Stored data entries

........

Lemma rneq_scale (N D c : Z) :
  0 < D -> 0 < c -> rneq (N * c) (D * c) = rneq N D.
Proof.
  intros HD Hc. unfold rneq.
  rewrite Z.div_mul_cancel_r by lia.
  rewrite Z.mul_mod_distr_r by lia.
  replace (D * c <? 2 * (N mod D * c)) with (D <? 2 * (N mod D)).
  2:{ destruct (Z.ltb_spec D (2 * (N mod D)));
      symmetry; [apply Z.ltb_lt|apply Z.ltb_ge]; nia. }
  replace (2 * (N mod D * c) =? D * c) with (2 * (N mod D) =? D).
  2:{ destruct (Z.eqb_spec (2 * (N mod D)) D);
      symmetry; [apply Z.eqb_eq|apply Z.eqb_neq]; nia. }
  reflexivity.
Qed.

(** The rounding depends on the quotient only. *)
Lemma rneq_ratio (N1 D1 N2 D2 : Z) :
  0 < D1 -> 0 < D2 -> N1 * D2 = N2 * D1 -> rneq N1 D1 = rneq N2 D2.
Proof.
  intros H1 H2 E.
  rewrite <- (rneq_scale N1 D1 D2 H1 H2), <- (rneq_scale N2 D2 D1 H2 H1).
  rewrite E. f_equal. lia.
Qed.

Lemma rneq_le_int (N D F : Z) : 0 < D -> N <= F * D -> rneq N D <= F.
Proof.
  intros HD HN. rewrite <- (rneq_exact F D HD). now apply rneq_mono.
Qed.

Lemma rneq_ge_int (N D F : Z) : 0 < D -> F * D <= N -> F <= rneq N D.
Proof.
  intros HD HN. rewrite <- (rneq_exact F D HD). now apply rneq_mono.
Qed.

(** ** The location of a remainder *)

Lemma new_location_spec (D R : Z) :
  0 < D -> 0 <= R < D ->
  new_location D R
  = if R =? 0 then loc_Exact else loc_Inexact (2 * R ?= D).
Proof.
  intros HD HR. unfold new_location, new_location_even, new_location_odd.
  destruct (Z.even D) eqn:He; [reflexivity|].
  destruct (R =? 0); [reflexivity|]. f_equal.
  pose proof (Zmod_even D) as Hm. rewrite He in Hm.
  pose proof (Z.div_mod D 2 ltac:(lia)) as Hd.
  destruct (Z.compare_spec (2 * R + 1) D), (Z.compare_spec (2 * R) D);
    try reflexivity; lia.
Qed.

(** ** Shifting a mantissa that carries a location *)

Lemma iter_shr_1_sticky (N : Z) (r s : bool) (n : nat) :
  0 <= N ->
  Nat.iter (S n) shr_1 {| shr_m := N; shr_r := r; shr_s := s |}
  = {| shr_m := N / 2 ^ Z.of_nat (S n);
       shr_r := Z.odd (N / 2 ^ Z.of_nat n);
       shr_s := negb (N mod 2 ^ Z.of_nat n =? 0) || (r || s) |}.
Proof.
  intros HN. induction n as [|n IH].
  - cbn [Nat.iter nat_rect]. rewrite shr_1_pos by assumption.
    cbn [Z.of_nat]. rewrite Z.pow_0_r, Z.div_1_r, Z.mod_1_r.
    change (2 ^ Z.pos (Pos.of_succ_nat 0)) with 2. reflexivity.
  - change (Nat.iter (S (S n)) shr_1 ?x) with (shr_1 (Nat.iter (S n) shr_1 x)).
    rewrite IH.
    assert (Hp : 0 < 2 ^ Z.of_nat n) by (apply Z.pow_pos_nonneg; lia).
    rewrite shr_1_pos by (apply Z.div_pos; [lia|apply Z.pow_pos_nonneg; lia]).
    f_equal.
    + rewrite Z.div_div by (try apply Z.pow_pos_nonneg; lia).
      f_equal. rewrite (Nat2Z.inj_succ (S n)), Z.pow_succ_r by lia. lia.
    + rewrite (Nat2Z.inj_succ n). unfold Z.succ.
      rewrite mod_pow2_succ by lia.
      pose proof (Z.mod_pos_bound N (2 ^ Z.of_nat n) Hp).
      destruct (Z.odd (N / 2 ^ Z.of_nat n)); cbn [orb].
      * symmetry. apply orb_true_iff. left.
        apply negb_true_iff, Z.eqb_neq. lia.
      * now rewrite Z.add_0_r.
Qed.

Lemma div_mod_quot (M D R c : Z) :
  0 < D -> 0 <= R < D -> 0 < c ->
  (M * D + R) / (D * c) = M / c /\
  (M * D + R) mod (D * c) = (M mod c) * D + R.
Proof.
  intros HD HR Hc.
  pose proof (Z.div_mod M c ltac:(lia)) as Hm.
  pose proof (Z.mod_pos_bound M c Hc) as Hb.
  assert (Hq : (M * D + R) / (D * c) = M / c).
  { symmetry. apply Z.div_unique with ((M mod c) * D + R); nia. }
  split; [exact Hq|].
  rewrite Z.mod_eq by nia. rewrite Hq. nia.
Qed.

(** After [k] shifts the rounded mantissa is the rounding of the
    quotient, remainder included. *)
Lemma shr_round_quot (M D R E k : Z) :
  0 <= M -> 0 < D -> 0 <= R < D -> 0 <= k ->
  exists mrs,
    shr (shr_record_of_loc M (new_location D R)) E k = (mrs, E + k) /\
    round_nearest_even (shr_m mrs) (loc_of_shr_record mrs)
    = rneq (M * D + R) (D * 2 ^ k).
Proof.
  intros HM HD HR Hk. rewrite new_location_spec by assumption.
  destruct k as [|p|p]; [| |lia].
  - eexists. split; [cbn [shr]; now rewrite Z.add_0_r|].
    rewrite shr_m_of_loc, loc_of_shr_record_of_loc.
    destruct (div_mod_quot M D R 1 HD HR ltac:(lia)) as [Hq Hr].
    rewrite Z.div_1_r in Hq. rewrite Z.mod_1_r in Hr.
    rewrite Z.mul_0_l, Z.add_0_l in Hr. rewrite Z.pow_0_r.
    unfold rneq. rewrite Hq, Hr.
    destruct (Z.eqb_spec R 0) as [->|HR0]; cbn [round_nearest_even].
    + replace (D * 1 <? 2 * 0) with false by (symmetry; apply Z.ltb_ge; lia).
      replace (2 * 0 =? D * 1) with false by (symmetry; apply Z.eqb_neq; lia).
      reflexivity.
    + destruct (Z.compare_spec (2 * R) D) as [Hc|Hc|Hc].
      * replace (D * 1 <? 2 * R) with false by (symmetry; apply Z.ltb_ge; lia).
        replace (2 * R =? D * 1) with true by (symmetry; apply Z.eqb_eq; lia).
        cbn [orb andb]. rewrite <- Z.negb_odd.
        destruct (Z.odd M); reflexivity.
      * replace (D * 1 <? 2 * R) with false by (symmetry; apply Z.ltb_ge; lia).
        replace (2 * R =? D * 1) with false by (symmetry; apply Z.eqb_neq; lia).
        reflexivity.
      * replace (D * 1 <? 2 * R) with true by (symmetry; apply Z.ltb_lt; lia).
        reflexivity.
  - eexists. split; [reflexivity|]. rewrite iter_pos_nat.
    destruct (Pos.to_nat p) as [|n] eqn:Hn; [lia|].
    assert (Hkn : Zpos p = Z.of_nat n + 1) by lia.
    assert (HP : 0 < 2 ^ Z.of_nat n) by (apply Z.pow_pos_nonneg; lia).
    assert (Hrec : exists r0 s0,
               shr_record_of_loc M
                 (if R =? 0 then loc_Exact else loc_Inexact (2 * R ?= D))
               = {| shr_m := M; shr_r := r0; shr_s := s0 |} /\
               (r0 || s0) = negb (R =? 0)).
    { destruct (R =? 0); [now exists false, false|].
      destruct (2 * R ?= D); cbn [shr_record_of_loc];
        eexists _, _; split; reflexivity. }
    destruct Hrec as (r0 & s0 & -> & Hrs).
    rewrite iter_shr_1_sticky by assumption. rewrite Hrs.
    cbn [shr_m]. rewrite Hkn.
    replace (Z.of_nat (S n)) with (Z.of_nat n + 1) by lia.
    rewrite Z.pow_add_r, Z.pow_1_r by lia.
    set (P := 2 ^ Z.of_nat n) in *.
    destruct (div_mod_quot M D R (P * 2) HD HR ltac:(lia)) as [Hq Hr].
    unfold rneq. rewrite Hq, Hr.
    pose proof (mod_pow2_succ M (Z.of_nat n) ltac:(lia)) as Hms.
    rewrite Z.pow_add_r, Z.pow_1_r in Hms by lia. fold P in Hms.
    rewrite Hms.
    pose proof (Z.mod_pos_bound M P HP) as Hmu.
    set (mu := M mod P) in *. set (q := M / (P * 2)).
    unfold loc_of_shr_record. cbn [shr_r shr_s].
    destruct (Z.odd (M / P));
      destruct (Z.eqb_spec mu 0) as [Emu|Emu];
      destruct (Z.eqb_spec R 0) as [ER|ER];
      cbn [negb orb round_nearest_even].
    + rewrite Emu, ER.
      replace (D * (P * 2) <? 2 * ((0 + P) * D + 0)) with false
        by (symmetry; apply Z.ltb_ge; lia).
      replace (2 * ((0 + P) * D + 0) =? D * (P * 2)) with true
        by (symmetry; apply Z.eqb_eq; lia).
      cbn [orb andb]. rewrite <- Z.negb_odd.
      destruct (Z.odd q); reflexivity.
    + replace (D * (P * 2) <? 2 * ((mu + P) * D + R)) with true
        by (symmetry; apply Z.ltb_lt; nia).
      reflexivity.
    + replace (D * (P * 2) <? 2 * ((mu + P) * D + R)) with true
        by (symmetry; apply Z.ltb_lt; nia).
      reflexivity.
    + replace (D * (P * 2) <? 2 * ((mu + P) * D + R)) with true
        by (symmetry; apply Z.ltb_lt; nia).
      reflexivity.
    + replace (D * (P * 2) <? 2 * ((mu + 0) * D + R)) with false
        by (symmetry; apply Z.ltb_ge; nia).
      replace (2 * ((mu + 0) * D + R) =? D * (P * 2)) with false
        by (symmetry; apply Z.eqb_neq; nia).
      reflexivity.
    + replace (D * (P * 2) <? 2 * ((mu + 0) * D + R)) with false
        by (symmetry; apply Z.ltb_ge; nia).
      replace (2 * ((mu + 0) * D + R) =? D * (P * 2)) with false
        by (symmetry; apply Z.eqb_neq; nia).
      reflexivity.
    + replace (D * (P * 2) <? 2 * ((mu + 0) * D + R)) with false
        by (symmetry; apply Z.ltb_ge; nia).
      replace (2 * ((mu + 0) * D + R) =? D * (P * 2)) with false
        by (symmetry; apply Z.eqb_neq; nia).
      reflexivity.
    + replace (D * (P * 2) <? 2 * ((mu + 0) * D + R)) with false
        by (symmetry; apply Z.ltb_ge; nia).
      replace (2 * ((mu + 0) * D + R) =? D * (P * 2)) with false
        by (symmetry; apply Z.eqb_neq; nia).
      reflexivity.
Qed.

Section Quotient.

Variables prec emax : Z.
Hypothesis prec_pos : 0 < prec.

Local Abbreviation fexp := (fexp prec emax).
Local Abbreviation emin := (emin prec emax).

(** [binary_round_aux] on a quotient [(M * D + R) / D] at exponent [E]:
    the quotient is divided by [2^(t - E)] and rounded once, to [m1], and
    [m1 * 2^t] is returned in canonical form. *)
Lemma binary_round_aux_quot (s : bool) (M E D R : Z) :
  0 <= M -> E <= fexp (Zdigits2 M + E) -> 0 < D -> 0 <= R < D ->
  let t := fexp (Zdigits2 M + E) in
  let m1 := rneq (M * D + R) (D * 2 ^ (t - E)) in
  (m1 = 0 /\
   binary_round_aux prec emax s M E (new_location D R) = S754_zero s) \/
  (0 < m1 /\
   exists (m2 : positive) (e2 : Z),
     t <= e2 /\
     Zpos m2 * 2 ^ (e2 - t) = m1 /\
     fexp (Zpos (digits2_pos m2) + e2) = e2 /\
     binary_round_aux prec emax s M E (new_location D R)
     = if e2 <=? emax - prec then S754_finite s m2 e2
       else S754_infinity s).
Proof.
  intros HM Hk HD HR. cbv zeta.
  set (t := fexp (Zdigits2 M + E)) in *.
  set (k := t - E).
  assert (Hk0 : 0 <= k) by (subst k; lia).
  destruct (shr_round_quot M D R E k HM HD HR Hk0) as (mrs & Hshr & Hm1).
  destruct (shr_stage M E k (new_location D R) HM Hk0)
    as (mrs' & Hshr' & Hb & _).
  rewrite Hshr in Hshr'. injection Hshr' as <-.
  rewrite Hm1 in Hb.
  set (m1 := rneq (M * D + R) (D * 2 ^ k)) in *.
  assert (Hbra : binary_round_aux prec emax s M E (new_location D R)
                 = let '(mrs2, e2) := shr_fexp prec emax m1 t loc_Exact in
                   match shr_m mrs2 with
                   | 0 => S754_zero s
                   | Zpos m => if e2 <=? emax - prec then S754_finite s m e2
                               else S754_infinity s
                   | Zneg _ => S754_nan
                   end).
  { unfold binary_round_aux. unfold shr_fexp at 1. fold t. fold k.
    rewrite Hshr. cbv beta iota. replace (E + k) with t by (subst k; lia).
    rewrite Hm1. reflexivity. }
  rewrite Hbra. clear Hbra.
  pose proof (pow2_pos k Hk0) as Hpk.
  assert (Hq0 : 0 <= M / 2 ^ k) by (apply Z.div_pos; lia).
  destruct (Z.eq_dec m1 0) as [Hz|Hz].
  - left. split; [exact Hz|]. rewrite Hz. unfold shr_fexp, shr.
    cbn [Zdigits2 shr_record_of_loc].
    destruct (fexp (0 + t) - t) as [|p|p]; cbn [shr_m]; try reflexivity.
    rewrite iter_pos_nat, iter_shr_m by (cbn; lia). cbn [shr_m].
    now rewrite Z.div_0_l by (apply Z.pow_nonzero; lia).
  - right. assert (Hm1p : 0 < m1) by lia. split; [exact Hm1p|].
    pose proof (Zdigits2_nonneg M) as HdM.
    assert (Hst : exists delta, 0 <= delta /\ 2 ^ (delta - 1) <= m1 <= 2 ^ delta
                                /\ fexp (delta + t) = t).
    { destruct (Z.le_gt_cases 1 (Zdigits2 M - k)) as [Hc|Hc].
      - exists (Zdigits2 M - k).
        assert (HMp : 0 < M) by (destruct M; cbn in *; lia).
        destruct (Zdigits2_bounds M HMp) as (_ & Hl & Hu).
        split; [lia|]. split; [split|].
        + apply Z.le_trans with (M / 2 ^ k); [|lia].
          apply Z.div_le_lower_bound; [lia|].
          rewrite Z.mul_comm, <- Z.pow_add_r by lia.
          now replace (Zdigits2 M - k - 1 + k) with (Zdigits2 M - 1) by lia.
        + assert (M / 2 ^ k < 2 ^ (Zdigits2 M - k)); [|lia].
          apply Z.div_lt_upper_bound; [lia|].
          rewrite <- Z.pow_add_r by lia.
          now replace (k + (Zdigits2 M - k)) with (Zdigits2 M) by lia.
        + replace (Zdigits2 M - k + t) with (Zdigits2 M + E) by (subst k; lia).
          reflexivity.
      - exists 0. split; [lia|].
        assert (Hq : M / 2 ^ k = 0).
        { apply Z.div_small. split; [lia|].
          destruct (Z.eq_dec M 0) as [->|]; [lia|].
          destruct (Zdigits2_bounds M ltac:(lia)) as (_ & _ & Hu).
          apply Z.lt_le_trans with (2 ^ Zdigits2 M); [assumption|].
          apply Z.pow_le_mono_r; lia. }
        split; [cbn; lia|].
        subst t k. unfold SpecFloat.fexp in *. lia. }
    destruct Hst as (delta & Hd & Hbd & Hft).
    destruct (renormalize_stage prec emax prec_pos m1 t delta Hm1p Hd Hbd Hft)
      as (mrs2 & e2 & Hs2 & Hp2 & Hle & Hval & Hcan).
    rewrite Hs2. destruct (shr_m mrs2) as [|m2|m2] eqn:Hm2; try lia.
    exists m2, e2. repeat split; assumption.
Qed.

........

• To do
Transcribe exactly, and only, the lines from the opening line of the records through the line containing "(N mod D)));".

• Task result
Lemma rneq_scale (N D c : Z) :
  0 < D -> 0 < c -> rneq (N * c) (D * c) = rneq N D.
Proof.
  intros HD Hc. unfold rneq.
  rewrite Z.div_mul_cancel_r by lia.
  rewrite Z.mul_mod_distr_r by lia.
  replace (D * c <? 2 * (N mod D * c)) with (D <? 2 * (N mod D)).
  2:{ destruct (Z.ltb_spec D (2 * (N mod D)));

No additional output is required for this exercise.